Take, for example, the rather harsh methods by which the Danish government discourages immigration and asylum seekers: seizing assets worth more than $1,450; using policy to force assimilation (in one city mandating that pork be included on municipal menus); cutting benefits to refugees by up to 45%.

A similar situation is unfolding in Sweden, where the extensive social safety net has turned immigration into a tug-of-war between classical and contemporary liberal sentiments. The Economist writes:

The biggest battle is within the Nordic mind. Is it more progressive to open the door to refugees and risk overextending the welfare state, or to close the door and leave them to languish in danger zones?

Closer to home, Canada has recently received some scrutiny for its habit of turning away immigrants with sick children so as to not overburden its single-payer healthcare system.

Some of this might sound cruel or discriminatory. Some of it is. But these are rational responses from systems forced to ration scarce resources. In a sense, it’s the ethical response, given that governments are beholden to their taxpayers.

It’s a natural goal for public health experts, economists, and others whose jobs are to optimize society to try to promote a healthier nation. Our national health and wealth would clearly be improved if obesity, diabetes, etc. were eradicated. And yes, that could conceivably be achieved by any number of forceful policies—what about a Trump-style deportation of the obese?!
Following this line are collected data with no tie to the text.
(* ===== verification/OciImages.v ===== *)
(** * Layers in order, the cache and the tags

    Downloads complete in any order, but layers are applied in the order of the manifest.
    On a store in order the cache answers, and a tag that was written is read back. *)

From stdpp Require Import base list option numbers strings gmap sorting.
From S2P Require Import Prelude Bytes Utf8 Str Errors Paths OciLayer HostFs HostProg OciResolve OciStore OciStoreSpec OciResume.

(** ** Layers in order *)

Section Order.
Context {A : Type} (key : A -> nat).
Abbreviation by_key := (fun b c => key b <=? key c)%nat.

Lemma insert_by_sorted x l : Sorted le (key <$> l) -> Sorted le (key <$> insert_by by_key x l).
Proof.
  induction l as [|y l IH]; simpl; [by repeat constructor|]. intros Hs.
  destruct (key x <=? key y)%nat eqn:E; simpl.
  - apply Nat.leb_le in E. constructor; [done|]. by constructor.
  - apply Nat.leb_gt in E. apply Sorted_inv in Hs as [Hs Hhd]. constructor; [by apply IH|].
    destruct l as [|z l]; simpl; [constructor; lia|]. destruct (key x <=? key z)%nat; constructor; [lia|].
    by inversion Hhd.
Qed.

Lemma sort_by_sorted l : Sorted le (key <$> sort_by by_key l).
Proof. induction l as [|x l IH]; simpl; [constructor|]. by apply insert_by_sorted. Qed.

(** Keys that are the numbers from [a] on come out in order. *)
Lemma sort_by_seq l a n : key <$> l ≡ₚ seq a n -> key <$> sort_by by_key l = seq a n.
Proof.
  intros Hp. apply (StronglySorted_unique le).
  - apply Sorted_StronglySorted; [intros ? ? ?; lia|]. apply sort_by_sorted.
  - apply Sorted_StronglySorted; [intros ? ? ?; lia|]. clear. revert a. induction n as [|n IH]; intros a; simpl; [constructor|].
    constructor; [apply IH|]. destruct n; constructor. lia.
  - rewrite <- Hp. apply fmap_Permutation, sort_by_perm.
Qed.
End Order.

Section Layers.
Context `{Deps} (root : path) (reference image_ref : buffer).

(** A blob is made of its index, the layer there and the path of the layer. *)
Definition blob_of (layers : list ResolvedLayer) (b : LayerBlob) : Prop :=
  exists i, b.(b_index) = S i /\ layers !! i = Some b.(b_layer) /\ blob_path root b.(b_layer).(digest) = Ok b.(b_path).

Lemma get_or_download_layer_path layer h p h' :
  get_or_download_layer root reference image_ref layer h = (Ok p, h') -> blob_path root layer.(digest) = Ok p.
Proof.
  intros Hr. destruct (digest_path_components layer.(digest)) as [[a x]|e|] eqn:Hd.
  - destruct (digest_path_components_ok _ _ _ Hd) as [-> _].
    pose proof (@get_or_download_layer_spec _ root (fun _ => True) (true_safe root) _ x Hd reference image_ref layer eq_refl h Logic.I) as Hs.
    unfold wp in Hs. rewrite Hr in Hs. destruct Hs as (_ & -> & _). unfold blob_path. by rewrite Hd.
  - unfold get_or_download_layer, blob_path in Hr. by rewrite Hd in Hr.
  - unfold get_or_download_layer, blob_path in Hr. by rewrite Hd in Hr.
Qed.

Lemma download_all_blobs layers todo h blobs h' :
  Forall (fun il => layers !! il.1 = Some il.2) todo -> download_all root reference image_ref todo h = (Ok blobs, h') ->
  Forall (blob_of layers) blobs /\ b_index <$> blobs = S <$> todo.*1.
Proof.
  intros Ht. revert h blobs. induction Ht as [|[i l] todo Hl Ht IH]; intros h blobs; simpl.
  - intros [= <- <-]. by split.
  - unfold sbind. destruct (get_or_download_layer root reference image_ref l h) as [[p|e|] h1] eqn:Eg; [|done..].
    destruct (download_all root reference image_ref todo h1) as [[rest|e|] h2] eqn:Ed; [|done..].
    intros [= <- <-]. destruct (IH _ _ Ed) as [Hb Hi]. split; [|by rewrite !fmap_cons, Hi].
    constructor; [|done]. exists i. simpl. split; [done|]. split; [done|]. by eapply get_or_download_layer_path.
Qed.
End Layers.

Lemma omap_lookup_seq {A} (k l : list A) : omap (fun i => (k ++ l) !! i) (seq (length k) (length l)) = l.
Proof.
  revert k. induction l as [|x l IH]; intros k; [done|]. cbn [length seq omap list_omap].
  rewrite list_lookup_middle by done. f_equal. specialize (IH (k ++ [x])). rewrite <- app_assoc, length_app in IH.
  simpl in IH. by rewrite Nat.add_1_r in IH.
Qed.

Lemma imap_pair_keys {A} (l : list A) : (imap pair l).*1 = seq 0 (length l).
Proof.
  apply list_eq. intros i. rewrite list_lookup_fmap, list_lookup_imap.
  destruct (l !! i) as [x|] eqn:E; simpl.
  - symmetry. apply lookup_seq. apply lookup_lt_Some in E. lia.
  - symmetry. apply lookup_ge_None. apply lookup_ge_None in E. rewrite length_seq. lia.
Qed.

(** The downloads of [ensure_layer_blobs] run side by side and
    may complete in any order, but the blobs it returns are those of the layers of the
    manifest, one for each, in the order of the manifest. *)
Theorem ensure_layer_blobs_ordered `{Deps} root order image_ref resolved (h h' : host) blobs :
  order ≡ₚ seq 0 (length resolved.(r_layers)) ->
  ensure_layer_blobs root order image_ref resolved h = (Ok blobs, h') ->
  b_layer <$> blobs = resolved.(r_layers) /\ b_index <$> blobs = seq 1 (length resolved.(r_layers)) /\
  Forall (fun b => blob_path root b.(b_layer).(digest) = Ok b.(b_path)) blobs.
Proof.
  intros Ho. unfold ensure_layer_blobs, sbind. set (layers := resolved.(r_layers)). set (todo := omap _ order).
  destruct (download_all _ _ _ todo h) as [[bs|e|] h1] eqn:Ed; [|done..]. intros [= <- <-].
  assert (Ht : todo ≡ₚ imap pair layers).
  { unfold todo. rewrite Ho. fold layers. pose proof (omap_lookup_seq [] (imap pair layers)) as E. simpl in E.
    rewrite length_imap in E. by rewrite E. }
  assert (Hf : Forall (fun il => layers !! il.1 = Some il.2) todo).
  { rewrite Ht. apply Forall_forall. intros [i l] (j & E)%list_elem_of_lookup. rewrite list_lookup_imap in E.
    destruct (layers !! j) as [l'|] eqn:El; simplify_eq/=. done. }
  destruct (download_all_blobs root _ _ layers todo h bs _ Hf Ed) as [Hb Hi].
  assert (Hs : b_index <$> sort_by (fun b c => b.(b_index) <=? c.(b_index))%nat bs = seq 1 (length layers)).
  { apply (sort_by_seq b_index). rewrite Hi, Ht, imap_pair_keys. by rewrite fmap_S_seq. }
  rewrite <- (sort_by_perm (fun b c => b.(b_index) <=? c.(b_index))%nat bs) in Hb.
  set (sorted := sort_by _ bs) in *. split; [|split; [done|]].
  - apply list_eq. intros i. rewrite list_lookup_fmap. destruct (sorted !! i) as [b|] eqn:E; simpl.
    + assert (Hi' : (b_index <$> sorted) !! i = Some b.(b_index)) by (by rewrite list_lookup_fmap, E).
      rewrite Hs in Hi'. apply lookup_seq in Hi' as [Hi' _]. rewrite Forall_forall in Hb.
      destruct (Hb b) as (j & Hj & Hl & _); [by eapply list_elem_of_lookup_2|]. by replace i with j by lia.
    + apply lookup_ge_None in E. symmetry. apply lookup_ge_None.
      apply (f_equal length) in Hs. rewrite length_fmap, length_seq in Hs. lia.
  - eapply Forall_impl; [apply Hb|]. by intros b (j & _ & _ & Hp).
Qed.

(** ** The cache *)

(** When every entry of the cache is complete and reading works,
    [cached_image] finds the image exactly when its directory is there and was made for the
    same identifier, source and platform; the only other answer is that the entry is one of
    another kind, never that a file is missing or unreadable. *)
Theorem cached_image_answers `{DepsLaws} root image_ref image_id platform source dir (h : host) :
  images_ok root h.(h_disk) -> h.(h_faults) = [] -> image_dir root image_id platform = Ok dir ->
  match h.(h_disk) !! dir with
  | None => cached_image root image_ref image_id platform source h = (Ok None, h)
  | Some _ => exists md b, h.(h_disk) !! (dir ++ [metadata_name]) = Some (FsFile b) /\ metadata_of b = Some md /\
      cached_image root image_ref image_id platform source h =
        (if decide (md.(md_image_id) = image_id /\ md.(md_source) = source /\ md.(md_platform) = platform)
         then Ok (Some (mk_image (dir ++ [rootfs_name]) image_ref image_id platform source))
         else Err (CorruptCacheEntry (dir ++ [metadata_name])), h)
  end.
Proof.
  intros Hi Hf Hdir. unfold cached_image. rewrite Hdir.
  unfold stry, sbind, io, io_as, exists_at, is_file_at, read_metadata, read_file, look. rewrite !next_fault_none by done.
  destruct (h.(h_disk) !! dir) as [n|] eqn:E; simpl; [|done].
  destruct (Hi image_id platform dir Hdir) as [(img & Hr & _) (b & md & Hb & Hmd & Hv & Hfs & Hrf & _)]; [by eauto|].
  rewrite !next_fault_none by done. simpl. rewrite Hr. unfold sbind, io_as, look. simpl.
  rewrite next_fault_none by done. rewrite Hb. simpl. rewrite Hmd. simpl. exists md, b. split; [done|]. split; [done|].
  unfold metadata_fits. rewrite Hv, Hfs, Hrf.
  repeat case_bool_decide; case_decide; simpl; naive_solver.
Qed.

(** ** Tags *)

Definition quiet (h : host) : host := mk_host h.(h_disk) [] h.(h_times) h.(h_requests).

Section Tags.
Context `{DepsLaws} (root : path).

Lemma index_temp_apart : index_path root <> root ++ [bstr "index.json" ++ bstr ".tmp"].
Proof. unfold index_path. intros E. by apply app_inv_head in E. Qed.

Lemma write_index_spec o index :
  triple (fun d => d !! index_path root = o) (fun d => d !! index_path root = o) (write_index root index)
    (fun _ d => d !! index_path root = Some (FsFile (index_json index))).
Proof.
  set (P := fun d : gmap path node => d !! index_path root = o). set (temp := root ++ [bstr "index.json" ++ bstr ".tmp"]).
  assert (Hk : forall A (m : St A), keeps (fun k => k = index_path root) m -> triple P P m (fun _ => P)).
  { intros A m Hm. eapply triple_keeps; [done| |done]. unfold P. intros d d' Hs. by rewrite Hs. }
  unfold write_index. eapply triple_bind; [apply Hk, io_keeps, create_dir_all_keeps|].
  { intros k -> [_ [s E]]%prefixes_spec. unfold index_path in E. apply (f_equal length) in E. rewrite !length_app in E. simpl in E. lia. }
  intros ?. cbv zeta. fold temp.
  eapply triple_bind with (Q := fun _ d => P d /\ d !! temp = Some (FsFile (index_json index))).
  - apply triple_attempt; unfold P; [|done|].
    + intros n d Hd. unfold when_writable. destruct (writable d temp); [done|]. rewrite lookup_insert_ne; [done|]. apply not_eq_sym, index_temp_apart.
    + intros d d' Hd. destruct (writable d temp); [done|]. intros [= <-]. rewrite lookup_insert_eq, lookup_insert_ne; [done|].
      apply not_eq_sym, index_temp_apart.
  - intros ?. apply triple_attempt; [by intros n d [? _]|by intros d e [? _]|]. intros d d' [Hd Ht]. rewrite Ht.
    destruct (writable d (index_path root)); [done|]. intros [= <-]. by rewrite lookup_insert_eq.
Qed.

Lemma read_index_quiet h old h1 : read_index root h = (Ok old, h1) -> (read_index root (quiet h)).1 = Ok old /\ old.(si_version) = 1.
Proof.
  unfold read_index, sbind, io_result, read_file, look. unfold quiet at 1. cbn [next_fault h_faults h_disk].
  destruct (next_fault h) as [f h2] eqn:E. apply next_fault_disk in E. rewrite E. destruct f as [n|]; [done|].
  destruct (h.(h_disk) !! index_path root) as [[b|]|]; [|done|by intros [= <- <-]].
  unfold stry. destruct (index_of b) as [i|]; cbn [ok_or]; [|done].
  destruct (si_version i =? 1) eqn:Ev; cbn [negb]; [|done]. intros [= <- <-]. split; [done|]. by apply Z.eqb_eq.
Qed.

Lemma read_index_after h index : index.(si_version) = 1 -> h.(h_disk) !! index_path root = Some (FsFile (index_json index)) ->
  (read_index root (quiet h)).1 = Ok index.
Proof.
  intros Hv Hd. unfold read_index, sbind, io_result, read_file, look, quiet. cbn [next_fault h_faults h_disk]. rewrite Hd.
  unfold stry. rewrite index_roundtrip. cbn [ok_or]. by rewrite Hv.
Qed.
End Tags.

(** Whichever operations fail, [update_tag_mapping] either
    leaves the index as it was, or it succeeds and the index is then read back with the tag
    of the image set and every other tag unchanged. *)
Theorem update_tag_mapping_atomic `{DepsLaws} root image_ref platform dg (h h' : host) r :
  update_tag_mapping root image_ref platform dg h = (r, h') ->
  match r with
  | Ok _ => exists old now, (read_index root (quiet h)).1 = Ok old /\
      (read_index root (quiet h')).1 =
        Ok (mk_index 1 (<[tag_key image_ref platform := mk_tag image_ref platform dg now]> old.(si_tags)))
  | _ => h'.(h_disk) !! index_path root = h.(h_disk) !! index_path root
  end.
Proof.
  intros Hr. set (o := h.(h_disk) !! index_path root).
  assert (Hkeep : forall A (m : St A), keeps (fun k => k = index_path root) m ->
    triple (fun d => d !! index_path root = o) (fun d => d !! index_path root = o) m (fun _ d => d !! index_path root = o)).
  { intros A m Hm. eapply triple_keeps; [done| |done]. intros d d' Hs. by rewrite Hs. }
  pose proof (Hkeep _ _ (read_index_keeps _ root) h eq_refl) as H1. unfold update_tag_mapping, sbind, wp in *.
  destruct (read_index root h) as [[old|e|] h1] eqn:Er; [|by simplify_eq..].
  pose proof (Hkeep _ _ (now_unix_keeps _) h1 H1) as H2. unfold wp in H2.
  destruct (now_unix h1) as [[now|e|] h2] eqn:En; [|by simplify_eq..].
  destruct (read_index_quiet root h old h1 Er) as [Hq Hv]. rewrite Hv in Hr.
  pose proof (fun i => write_index_spec root o i h2 H2) as H3. unfold wp in H3.
  match type of Hr with write_index _ ?i _ = _ => specialize (H3 i) end. rewrite Hr in H3.
  destruct r as [[]|e|]; [|done..]. exists old, now. split; [done|]. by apply read_index_after.
Qed.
But we must consider the costs as well as the benefits of such policies. Are the potential gains worth ceding dominion of our personal decisions to rooms of “experts?” Is it possible for the conversion of health from a private to public good to coincide with our liberal values?

I don’t think so, at least not in the extreme. If health becoming a public resource means that the government must take an increasingly paternalistic and protectionist role in our society, it’s not worth whatever we might gain—or lose around the midsection. After all, if people can’t be trusted to decide what food to eat, what can we be trusted with? If a soda tax is okay, what about a tax on red meat, sedentarism, or motorcycles? Surely we’d be healthier if we did less of each.

I do believe there is an appropriate role for government to play in promoting the private health of the masses, but it’s significantly more parochial than the sort of collective action scheme fetishized by academics. To loosely paraphrase the Great Ron Swanson: people deserve the right to make their own peaceful choices, even if those choices aren’t optimal.

Side note: I would also argue that there’s some pretty heavy cognitive dissonance at play here as far as soda taxes go. The federal government hands out generous subsidies—collected from taxpayers—to corn producers that make junk food and soda cheaper to consumers. If more expensive soda is the remedy, why not remove those subsidies rather than tax consumers twice?